MATERIAL FOR THE TASK |

== Segment start ==

(* ===== verification/Clkdev.v ===== *)
(** * Looking clocks up by device and connection

    arch/arm/common/clkdev.c.  [__clk_get] and [__clk_put] of plat-omap do nothing and
    succeed; the mutex makes each function one step. *)

From S2P Require Import Prelude Platform.

(** [!id || strcmp(p->id, id)], negated. *)
Definition same_id (p id : option string) : bool :=
  match p, id with
  | Some a, Some b => String.eqb a b
  | _, _ => false
  end.

(** The body of the loop up to the comparison with [best]: [None] where it says
    [continue]. *)
Definition lookup_match (dev_id con_id : option string) (p : clk_lookup) : option Z :=
  match
    match cl_dev_id p with
    | None => Some 0
    | Some _ => if same_id (cl_dev_id p) dev_id then Some 2 else None
    end
  with
  | None => None
  | Some m =>
      match cl_con_id p with
      | None => Some m
      | Some _ => if same_id (cl_con_id p) con_id then Some (m + 1) else None
      end
  end.

Fixpoint clk_find_loop (dev_id con_id : option string) (l : list clk_lookup)
    (clk : option string) (best : Z) : option string :=
  match l with
  | [] => clk
  | p :: l' =>
      match lookup_match dev_id con_id p with
      | None => clk_find_loop dev_id con_id l' clk best
      | Some m =>
          if best <? m then
            if negb (m =? 3) then clk_find_loop dev_id con_id l' (Some (cl_clk p)) m
            else Some (cl_clk p)
          else clk_find_loop dev_id con_id l' clk best
      end
  end.

Definition clk_find (dev_id con_id : option string) : M world (option string) :=
  l ← gets (fun w => w_clkdevs w);
  ret (clk_find_loop dev_id con_id l None 0).

(** [None] is ERR_PTR(-ENOENT). *)
Definition clk_get_sys (dev_id con_id : option string) : M world (option string) :=
  clk_find dev_id con_id.

(** [dev] is the name of the device. *)
Definition clk_get (dev con_id : option string) : M world (option string) :=
  clk_get_sys dev con_id.

Definition clkdev_add (cl : clk_lookup) : M world unit :=
  modify (fun w => set_w_clkdevs (w_clkdevs w ++ [cl]) w).

Definition clkdev_add_table (cl : list clk_lookup) : M world unit := for_each cl clkdev_add.

Definition MAX_DEV_ID : nat := 20.
Definition MAX_CON_ID : nat := 16.

(** [mem] is what [kzalloc] returns; [dev] the device name the format produces.  Both
    strings are cut to their buffers. *)
Definition clkdev_alloc (mem : option Z) (clk : string) (con_id dev : option string)
    : option clk_lookup :=
  match mem with
  | None => None
  | Some ptr =>
      Some (mkLookup ptr
              ((fun s => String.substring 0 (MAX_DEV_ID - 1) s) <$> dev)
              ((fun s => String.substring 0 (MAX_CON_ID - 1) s) <$> con_id) clk)
  end.

Definition clk_add_alias (mem : option Z) (alias alias_dev_name : option string)
    (id dev : option string) : M world Z :=
  r ← clk_get dev id;
  match r with
  | None => ret (- ENOENT)
  | Some c =>
      match clkdev_alloc mem c alias alias_dev_name with
      | None => ret (- ENODEV)
      | Some l => clkdev_add l;; ret 0
      end
  end.

Definition clkdev_drop (ptr : Z) : M world unit :=
  modify (fun w => set_w_clkdevs (filter (fun p => cl_ptr p <> ptr) (w_clkdevs w)) w).

(** ** Theorems *)

(** An entry that names no id accepts every request; one that names an id only a request
    for that very id. *)
Definition accepts (named wanted : option string) : Prop := named = None \/ named = wanted.

#[global] Instance accepts_dec named wanted : Decision (accepts named wanted).
Proof. unfold accepts. apply _. Defined.

(** How specific an entry is to a request: 2 when it names the device of the request, 1 more
    when it names the connection; an entry that names another device or another connection,
    or neither, counts 0. *)
Definition specificity (dev_id con_id : option string) (p : clk_lookup) : Z :=
  if decide (accepts (cl_dev_id p) dev_id /\ accepts (cl_con_id p) con_id) then
    (if decide (is_Some (cl_dev_id p)) then 2 else 0) +
    (if decide (is_Some (cl_con_id p)) then 1 else 0)
  else 0.

(** [strcmp] against a request that may be NULL finds exactly the equal ids. *)
Lemma same_id_spec a id : same_id (Some a) id = bool_decide (Some a = id).
Proof.
  destruct id as [b|]; cbn; [|by rewrite bool_decide_eq_false_2].
  destruct (String.eqb_spec a b) as [->|Hne]; [by rewrite bool_decide_eq_true_2|].
  rewrite bool_decide_eq_false_2; [done | congruence].
Qed.

(** The code's weights are the specificity. *)
Lemma lookup_match_spec dev con p :
  match lookup_match dev con p with Some m => m | None => 0 end = specificity dev con p.
Proof.
  unfold lookup_match, specificity, accepts. destruct (cl_dev_id p) as [d|], (cl_con_id p) as [c|];
    rewrite ?same_id_spec; repeat case_bool_decide; repeat case_decide;
    repeat match goal with
    | H : _ /\ _ |- _ => destruct H
    | H : is_Some None |- _ => destruct H as [? [=]]
    | H : ~ is_Some (Some _) |- _ => by destruct H
    end; naive_solver.
Qed.

Lemma specificity_range dev con p : 0 <= specificity dev con p <= 3.
Proof. unfold specificity. repeat case_decide; lia. Qed.

(** The first entry of a list with the greatest specificity above [best]. *)
Definition best_entry (dev con : option string) (l : list clk_lookup) (best : Z)
    (p : clk_lookup) : Prop :=
  exists l1 l2, l = l1 ++ p :: l2 /\ best < specificity dev con p /\
    (forall q, q ∈ l1 -> specificity dev con q < specificity dev con p) /\
    (forall q, q ∈ l2 -> specificity dev con q <= specificity dev con p).

Lemma best_entry_cons dev con l best q p :
  specificity dev con q <= best -> best_entry dev con l best p -> best_entry dev con (q :: l) best p.
Proof.
  intros Hq (l1 & l2 & -> & Hb & H1 & H2). exists (q :: l1), l2. split_and!; try done.
  intros r [->|Hr]%elem_of_cons; [lia | auto].
Qed.

Lemma clk_find_loop_spec dev con l clk best :
  0 <= best ->
  (exists p, best_entry dev con l best p /\ clk_find_loop dev con l clk best = Some (cl_clk p)) \/
  ((forall q, q ∈ l -> specificity dev con q <= best) /\ clk_find_loop dev con l clk best = clk).
Proof.
  revert clk best. induction l as [|p l IH]; intros clk best Hb; cbn [clk_find_loop].
  { right. split; [|done]. intros q Hq. by apply elem_of_nil in Hq. }
  pose proof (specificity_range dev con p) as Hr.
  pose proof (lookup_match_spec dev con p) as Es. symmetry in Es.
  destruct (lookup_match dev con p) as [m|].
  2: { destruct (IH clk best Hb) as [(q & Hq & ->)|[Hall ->]]; [left | right].
       - exists q. split; [|done]. apply best_entry_cons; [lia | done].
       - split; [|done]. intros q [->|Hq]%elem_of_cons; [lia | auto]. }
  destruct (Z.ltb_spec best m) as [Hlt|Hge].
  - destruct (Z.eqb_spec m 3) as [->|Hne]; cbn [negb].
    + left. exists p. split; [|done]. exists [], l. split_and!; [done | lia | |].
      * intros q Hq. by apply elem_of_nil in Hq.
      * intros q _. pose proof (specificity_range dev con q). lia.
    + destruct (IH (Some (cl_clk p)) m ltac:(lia)) as [(q & (l1 & l2 & -> & Hq & H1 & H2) & ->)|[Hall ->]];
        left; [exists q | exists p]; (split; [|done]).
      * exists (p :: l1), l2. split_and!; try done; [lia|]. intros r [->|Hr']%elem_of_cons; [lia | auto].
      * exists [], l. split_and!; [done | lia | intros q Hq; by apply elem_of_nil in Hq |].
        intros q Hq. rewrite Es. by apply Hall.
  - destruct (IH clk best Hb) as [(q & Hq & ->)|[Hall ->]]; [left | right].
    + exists q. split; [|done]. apply best_entry_cons; [lia | done].
    + split; [|done]. intros q [->|Hq]%elem_of_cons; [lia | auto].
Qed.

(** C15: looking a clock up gives the most specific entry: a match of device and
    connection wins over the device alone, that over the connection alone, and among
    equals the entry added first; an entry that names another device or connection than
    the request never comes back, nor does one that names neither; ERR_PTR(-ENOENT) comes
    back exactly when every entry is of these two kinds.  The table is not changed. *)
Theorem clk_get_most_specific dev con w :
  wp (clk_get dev con)
     (fun r w' => w' = w /\
        match r with
        | Some c => exists p, best_entry dev con (w_clkdevs w) 0 p /\ c = cl_clk p
        | None => forall q, q ∈ w_clkdevs w -> specificity dev con q = 0
        end) w.
Proof.
  unfold clk_get, clk_get_sys, clk_find. wp_pure. split; [done|].
  destruct (clk_find_loop_spec dev con (w_clkdevs w) None 0 ltac:(lia))
    as [(p & Hp & ->)|[Hall ->]]; [by exists p|].
  intros q Hq. specialize (Hall q Hq). pose proof (specificity_range dev con q). lia.
Qed.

== Segment end ==

WORK TASK | Filter the listing so that only lines holding the word "request" remain, and copy those lines.

SOLUTION BELOW |
(** An entry that names no id accepts every request; one that names an id only a request
(** How specific an entry is to a request: 2 when it names the device of the request, 1 more
(** [strcmp] against a request that may be NULL finds exactly the equal ids. *)
    the request never comes back, nor does one that names neither; ERR_PTR(-ENOENT) comes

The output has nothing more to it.